In der dritten Strophe wird auf die Sinnlosigkeit der Frage hingewiesen. Es kommt zur Aussage, dass es egal sei, wie es aussehen möge, da dieses Gedicht keiner mehr lesen wird. Auffällig dabei ist die Benutzung der Umgangssprache in bestimmten Versen. So wird die Frage mit einem umgangssprachlichen Füllwort „wohl“ (V. 2) ergänzt, welches der Frage außerdem einen naiv-kindlichen Charakter verleiht. Es macht den Anschein, dass die Beantwortung keine Rolle spielen würde, denn es klingt nach dem typischen Fragen eines Kindes, welches sich jede Ungereimtheit sofort zum Anlass nimmt, eine Frage in den Raum zu stellen. Des Weiteren taucht im 10. Vers ein Sprichwort oder ein in der Umgangssprache benutzter Satz auf: „wär’ auch das Ende vom Lied“. Neben der Auffälligkeit der Anpassung des Wortes „wäre“ zu „wär’“, benutzt man den Spruch „das Ende vom Lied“ als Synekdoche2 dafür, dass etwas Großes zu Ende geht, welches kein Lied sein muss. Es bezieht sich auf mehrere Bereiche. Dieser Vers wirkt dadurch sehr salopp und fast scherzhaft.

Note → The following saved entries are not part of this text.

(* ===== verification/Batch.v ===== *)
(** * Batched updates (db.go: [Batch], [batch.trigger], [batch.run])

    Concurrent [Batch] calls are collected and run in one transaction.  The
    goroutines are the steps of a transition system: a caller's critical section,
    a timer or a spawned goroutine entering [trigger], the critical section of
    [run], each round of its retry loop, and a caller taking its result. *)
From S2P Require Import Prelude GoSort Stats World Node KV Tree TreePath Cursor CursorSpec Cow Bucket Spill Tx DB.
From S2P Require Import CowSpec BucketSpec Frame FrameSpill Publish Isolation System.
Local Open Scope st_scope.

(** ** One transaction for many functions *)

(** [safelyCall]: a panic of the function becomes its error *)
Definition safelyCall (fn : tid → M (option err)) (t : tid) : M (option err) := λ w,
  match fn t w with
  | (Panic p, w') => (Ret (Some (ErrPanicked p)), w')
  | r => r
  end.

(** [type call struct]; the channel is the caller's number. *)
Record bcall := mkCall { c_fn : tid → M (option err); c_err : nat }.

(** The function [run] passes to [Update]: run the calls in order; [failIdx] is the
    first that fails, -1 if none does. *)
Fixpoint run_fns (calls : list bcall) (i : nat) (t : tid) : M (Z * option err) :=
  match calls with
  | [] => st_ret ((-1)%Z, None)
  | c :: calls' =>
      let! e := safelyCall (c_fn c) t in
      match e with
      | Some _ => st_ret (Z.of_nat i, e)
      | None => run_fns calls' (S i) t
      end
  end.

Section run.
Context (it : iteration) (fuel : nat) (rebalanceTime spillTime : Z).

(** [b.db.Update(func(tx) { ... })] with the variable [failIdx] it captures *)
Definition batch_update (calls : list bcall) : M (Z * option err) :=
  let! r := Begin true in
  match r with
  | inl e => st_ret ((-1)%Z, Some e)
  | inr t =>
      with_rollback t (
        upd_tx t (set_t_managed true) ;!
        let! (failIdx, e) := run_fns calls 0 t in
        upd_tx t (set_t_managed false) ;!
        match e with
        | Some err => let! _ := Rollback t in st_ret (failIdx, Some err)
        | None => let! e := Commit it fuel rebalanceTime spillTime t in st_ret (failIdx, e)
        end)
  end.
End run.

(** [b.calls[i], b.calls = b.calls[len-1], b.calls[:len-1]] *)
Definition swap_remove {A} (i : nat) (l : list A) : list A :=
  take (length l - 1) (match l !! (length l - 1) with Some x => <[i := x]> l | None => l end).

(** ** The protocol *)

(** Where a batch is: not started; [start.Do] entered; calls detached from the
    database and being run; finished. *)
Inductive bphase := BNew | BStarting | BRunning | BDone.

(** [type batch struct]; [ba_timer]: the timer is armed; [ba_triggers]: goroutines
    spawned to call [trigger] that have not yet done so. *)
Record batch := mkBatch {
  ba_calls : list bcall;
  ba_phase : bphase;
  ba_timer : bool;
  ba_triggers : nat
}.

(** The batching fields of [DB], the batches, the callers' functions, the messages
    in their channels, and what [Batch] returned. *)
Record bstate := mkBstate {
  bs_max : Z;
  bs_batch : option nat;
  bs_batches : gmap nat batch;
  bs_next : nat;
  bs_fns : gmap nat (tid → M (option err));
  bs_chan : gmap nat (option err);
  bs_ret : gmap nat (option err);
  bs_world : world
}.

Definition set_batches (m : gmap nat batch) (s : bstate) : bstate :=
  mkBstate (bs_max s) (bs_batch s) m (bs_next s) (bs_fns s) (bs_chan s) (bs_ret s) (bs_world s).
Definition set_chan (m : gmap nat (option err)) (s : bstate) : bstate :=
  mkBstate (bs_max s) (bs_batch s) (bs_batches s) (bs_next s) (bs_fns s) m (bs_ret s) (bs_world s).
Definition set_cur (o : option nat) (s : bstate) : bstate :=
  mkBstate (bs_max s) o (bs_batches s) (bs_next s) (bs_fns s) (bs_chan s) (bs_ret s) (bs_world s).
Definition set_world (w : world) (s : bstate) : bstate :=
  mkBstate (bs_max s) (bs_batch s) (bs_batches s) (bs_next s) (bs_fns s) (bs_chan s) (bs_ret s) w.

(** [common.DefaultMaxBatchSize], the size [Open] sets. *)
Definition DefaultMaxBatchSize : Z := 1000.

(** [db.batch == nil || len(db.batch.calls) >= db.MaxBatchSize] *)
Definition needs_batch (s : bstate) : bool :=
  match bs_batch s ≫= λ b, bs_batches s !! b with
  | None => true
  | Some ba => (bs_max s <=? Z.of_nat (length (ba_calls ba)))%Z
  end.

(** The critical section of [Batch]: caller [c] joins the current batch, or a new
    one whose timer is armed; a full batch is triggered. *)
Definition enqueue (c : nat) (fn : tid → M (option err)) (s : bstate) : bstate :=
  let s :=
    if needs_batch s then
      mkBstate (bs_max s) (Some (bs_next s)) (<[bs_next s := mkBatch [] BNew true 0]> (bs_batches s))
        (S (bs_next s)) (bs_fns s) (bs_chan s) (bs_ret s) (bs_world s)
    else s in
  match bs_batch s with
  | None => s
  | Some b =>
      mkBstate (bs_max s) (bs_batch s)
        (alter (λ ba,
           let calls := ba_calls ba ++ [mkCall fn c] in
           mkBatch calls (ba_phase ba) (ba_timer ba)
             (if (bs_max s <=? Z.of_nat (length calls))%Z then S (ba_triggers ba) else ba_triggers ba))
           b (bs_batches s))
        (bs_next s) (<[c := fn]> (bs_fns s)) (bs_chan s) (bs_ret s) (bs_world s)
  end.

(** [start.Do(b.run)] up to [run]'s critical section: only the first caller runs. *)
Definition enter (ba : batch) : batch :=
  mkBatch (ba_calls ba) (match ba_phase ba with BNew => BStarting | p => p end) (ba_timer ba) (ba_triggers ba).

(** The critical section of [run] *)
Definition detach (b : nat) (s : bstate) : bstate :=
  set_batches (alter (λ ba, mkBatch (ba_calls ba) BRunning false (ba_triggers ba)) b (bs_batches s))
    (if bool_decide (bs_batch s = Some b) then set_cur None s else s).

(** The messages of one round of the retry loop, and the calls left. *)
Definition round_sends (calls : list bcall) (failIdx : Z) (e : option err) : list (nat * option err) :=
  if (0 <=? failIdx)%Z then
    match calls !! Z.to_nat failIdx with Some c => [(c_err c, Some ErrTrySolo)] | None => [] end
  else (λ c, (c_err c, e)) <$> calls.
Definition round_left (calls : list bcall) (failIdx : Z) : list bcall :=
  if (0 <=? failIdx)%Z then swap_remove (Z.to_nat failIdx) calls else [].

Section steps.
Context (it : iteration) (fuel : nat) (rebalanceTime spillTime : Z).

Inductive bstep (s : bstate) : bstate → Prop :=
| bs_submit c fn :
    bs_fns s !! c = None → bstep s (enqueue c fn s)
| bs_fire_timer b ba :
    bs_batches s !! b = Some ba → ba_timer ba = true →
    bstep s (set_batches (<[b := enter (mkBatch (ba_calls ba) (ba_phase ba) false (ba_triggers ba))]> (bs_batches s)) s)
| bs_fire_goroutine b ba k :
    bs_batches s !! b = Some ba → ba_triggers ba = S k →
    bstep s (set_batches (<[b := enter (mkBatch (ba_calls ba) (ba_phase ba) (ba_timer ba) k)]> (bs_batches s)) s)
| bs_detach b ba :
    bs_batches s !! b = Some ba → ba_phase ba = BStarting → bstep s (detach b s)
| bs_round b ba failIdx e w' :
    bs_batches s !! b = Some ba → ba_phase ba = BRunning → ba_calls ba ≠ [] →
    batch_update it fuel rebalanceTime spillTime (ba_calls ba) (bs_world s) = (Ret (failIdx, e), w') →
    (* a channel holds one message: sending to a full one would block *)
    (∀ p, p ∈ round_sends (ba_calls ba) failIdx e → bs_chan s !! p.1 = None) →
    bstep s (set_world w'
      (set_batches (<[b := mkBatch (round_left (ba_calls ba) failIdx)
                             (if (0 <=? failIdx)%Z then BRunning else BDone) (ba_timer ba) (ba_triggers ba)]> (bs_batches s))
      (set_chan (list_to_map (round_sends (ba_calls ba) failIdx e) ∪ bs_chan s) s)))
| bs_exit b ba :
    bs_batches s !! b = Some ba → ba_phase ba = BRunning → ba_calls ba = [] →
    bstep s (set_batches (<[b := mkBatch [] BDone (ba_timer ba) (ba_triggers ba)]> (bs_batches s)) s)
| bs_recv c e :
    bs_chan s !! c = Some e → bs_ret s !! c = None → e ≠ Some ErrTrySolo →
    bstep s (mkBstate (bs_max s) (bs_batch s) (bs_batches s) (bs_next s) (bs_fns s) (bs_chan s)
               (<[c := e]> (bs_ret s)) (bs_world s))
| bs_solo c fn e w' :
    bs_chan s !! c = Some (Some ErrTrySolo) → bs_ret s !! c = None → bs_fns s !! c = Some fn →
    Update it fuel rebalanceTime spillTime fn (bs_world s) = (Ret e, w') →
    bstep s (mkBstate (bs_max s) (bs_batch s) (bs_batches s) (bs_next s) (bs_fns s) (bs_chan s)
               (<[c := e]> (bs_ret s)) w')
| bs_other w' :
    step (bs_world s) w' → bstep s (set_world w' s).

(** A database that has just been opened: no batch. *)
Definition bs_init (maxSize : Z) (w : world) : bstate := mkBstate maxSize None ∅ 0 ∅ ∅ ∅ w.
End steps.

Im direkten Kontrast dazu sind die besonders häufig benutzten Fremdwörter innerhalb des Gedichtes. Es fängt an mit dem Wort „Fantasma“ in der Überschrift. Günter Kunert hat sich bewusst für die falsche Rechtschreibung des Wortes entschieden. Zusammen mit den anderen Fremdwörtern, die meist aus dem Griechischen oder dem Lateinischen stammen, wirken diese deplatziert und passen zum Beispiel nicht zu der benutzten Umgangssprache. Günter Kunert benutzt Wörter, die die meisten Leser wahrscheinlich erst nach Nachlesen in einem Fremdwörterlexikon verstehen würden („Epitaph“, V. 4). Die Benutzung dieser Wörter verleihen dem Gedicht einen fast nicht ernstzunehmenden Charakter. Nahezu paradox erscheint sie im Zusammenspiel mit der Umgangssprache. Aber genau das war vielleicht im Sinne von Günter Kunert. Das Ganze sollte nur ein Trugbild sein, ein Phantasma. Etwas das nicht zusammenpasst, denn es kann kein letztes Gedicht geben. Beziehungsweise ist der Sinn desselbigen im Moment der Entstehung schon verfehlt. Auf dieses Problem wollte Kunert hinweisen und er könnte es als Antwort auf Benns Ansicht, dass es nach dem Untergang Überbleibsel, d. h. Erinnerungen geben wird, aufgegriffen haben. Wo Benn den Lesern Hoffnung machen wollte, berichtet Kunert von der Unumgänglichkeit der Zerstörung einer Zivilisation.
Dass Kunert mit allen Mitteln versucht hat, Unvereinbares zu vereinen, könnte als Persiflage3 zu Gottfrieds Benn nach dem 2. Weltkrieg entstandenen Schreibstil verstanden werden. Benn hievte die Probleme seiner Zeit wie in der Romantik auf überdimensionale Sphären, er griff Thematik der Romantik auf und kehrte in der formalen Gestaltung zu alten Schemata zurück. Doch Benns Stil strahlt Harmonie aus. Ihm gelingt es, Modernes und Klassisches zu vereinen. Günter Kunert spitzt diese Einigkeit zu. Überspitzt sie sogar, ironisiert sie mit seinem zwanghaften (paradoxen4) Durchmischen der lyrischen und prosaischen Komponenten. Vielleicht um zu zeigen, dass man nicht aus seiner Zeit entkommen kann. Wenn man in der Moderne lebt, soll man auch modern schreiben. Alles Andere wäre bloße Verstellung.